Estonia’s parliament has elected Alar Karis as the country's new President after a second round of voting.

MPs had rejected Karis' appointment just one day earlier, as he failed to gain the necessary two-thirds support.

But the Estonian National Museum director secured the votes of 72 members of the 101-seat Riigikogu on Tuesday after a second vote. Eight lawmakers voted blank and the rest abstained or were absent.

Karis was the only candidate in both rounds and will succeed Kersti Kaljulaid, Estonia’s first female president.

Kaljulaid was unable to seek another five-year term in office because she failed to obtain a minimum of 21 lawmakers to propose her as a candidate.

"I thank all of those who voted for me and also those who didn’t, I promise to be a good partner for the Riigikogu,” Karis said in a short speech after the tally was announced.

The former state auditor and university leader had been favoured for the role by Estonian Prime Minister Kaja Kallas’ ruling coalition.

Karis will assume office on October 11, according to initial information from the government.

He will serve as Estonia's fifth-ever President after the country regained independence after the collapse of the Soviet Union.

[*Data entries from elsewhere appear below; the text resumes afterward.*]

(** The goal is never nil here. *)
Definition validateStoredGoalSpecCommand (projectID : string) (goal : Project.GoalRecord)
    (spec : Specs.GoalSpec) : result unit orch_error :=
  reject invalidGoalCommand "goal spec binding" when goal_binding_bad projectID goal spec ;;
  reject invalidGoalCommand "goal spec binding" when
    negb (is_ok (GoalSpec_Validate (validation_spec spec))) ;;
  validateGoalSpecContentDigest spec.

(** [GoalRecord{ID: ..., Version: ..., SHA256: ...}]. *)
Definition goal_record (id : string) (version : Z) (sha : string) : Project.GoalRecord :=
  Project.Goal_.mk id version sha [] (GoalStatusRaw "") "" "".

Definition decodeGoalSpecProjection (stored : Projection) : result GoalSpecProjection orch_error :=
  projection <-? unmarshal_goal_projection (p_State stored) else ErrDecode "goal spec projection" ;;
  let spec := gp_Spec projection in
  reject wire CodeInternalError "goal spec projection" when
    (gp_TenantID projection ≠? p_TenantID stored) || (gp_ProjectID projection ≠? p_ProjectID stored)
    || (gp_GoalSpecID projection ≟ "") || (gp_RecordID projection ≟ "")
    || (Specs.GC.Version (Specs.GS.Content spec) <? 1)
    || (Specs.GC.ProjectID (Specs.GS.Content spec) ≠? p_ProjectID stored) ;;
  _ <-! validateStoredGoalSpecCommand (p_ProjectID stored)
    (goal_record (gp_GoalSpecID projection) (Specs.GC.Version (Specs.GS.Content spec))
       (Specs.GS.ContentSHA256 spec)) spec ;;
  Ok (projection ⟦ gp_Revision := p_Version stored ⟧).

(** ** The command before it is digested *)
Definition prepareProjectLifecycleCommand (request : ProjectRequest)
    (command : Project.ProjectCommand) : result Project.ProjectCommand orch_error :=
  match Project.Cmd.Type_ command with
  | Project.ProjectCommandRequestDeletion =>
      deletion <-? Project.Cmd.Deletion command else invalidGoalCommand "deletion request required" ;;
      Ok (command ⟦ Project.Cmd.Deletion := Some (Project.Del.mk "" (Project.ProjectDeletionRaw "")
            (pr_PrincipalID request) 0 (Project.Del.EarliestExecutionAt deletion) None None "" ""
            None) ⟧)
  | Project.ProjectCommandPlaceLegalHold =>
      hold <-? Project.Cmd.LegalHold command else invalidGoalCommand "legal hold required" ;;
      Ok (command ⟦ Project.Cmd.LegalHold := Some (Project.Hold.mk "" (Project.Hold.Reason hold)
            (pr_PrincipalID request) 0 "" None "") ⟧)
  | _ => Ok command
  end.

(** The kind a message has beside a command, and what is refused when it is
    another. *)
Definition message_kind (ty : Project.ProjectCommandType)
    : option (Project.GoalMessageKind * string) :=
  match ty with
  | Project.ProjectCommandSubmitGoalMessage => Some (Project.GoalMessageUser, "goal message kind")
  | Project.ProjectCommandProposeGoal | Project.ProjectCommandSupersedeGoal =>
      Some (Project.GoalMessageUser, "goal proposal message kind")
  | Project.ProjectCommandRejectGoal =>
      Some (Project.GoalMessageRejection, "goal rejection message kind")
  | Project.ProjectCommandRequestGoalChange =>
      Some (Project.GoalMessageChangeRequest, "goal change message kind")
  | _ => None
  end.
Definition message_content_bad (message : string) : bool :=
  (message ≟ "") || (maximumGoalMessageBytes <? len message) || negb (ValidString message)
  || negb (no_nul message).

A native of Tartu, Estonia’s second-largest city, he is a molecular geneticist and developmental biologist by training, before he became a university professor and then headed the University of Tartu between 2007-2012. He had also served as Auditor General of Estonia, between 2013 and 2018.

The role of the Estonian President is largely ceremonial, representing the nation abroad and acting as a domestic opinion leader, while the country's prime minister holds the most power.

But the president does have the authority to veto laws, formally appoints government ministers, and also serves as supreme commander of Estonia’s armed forces.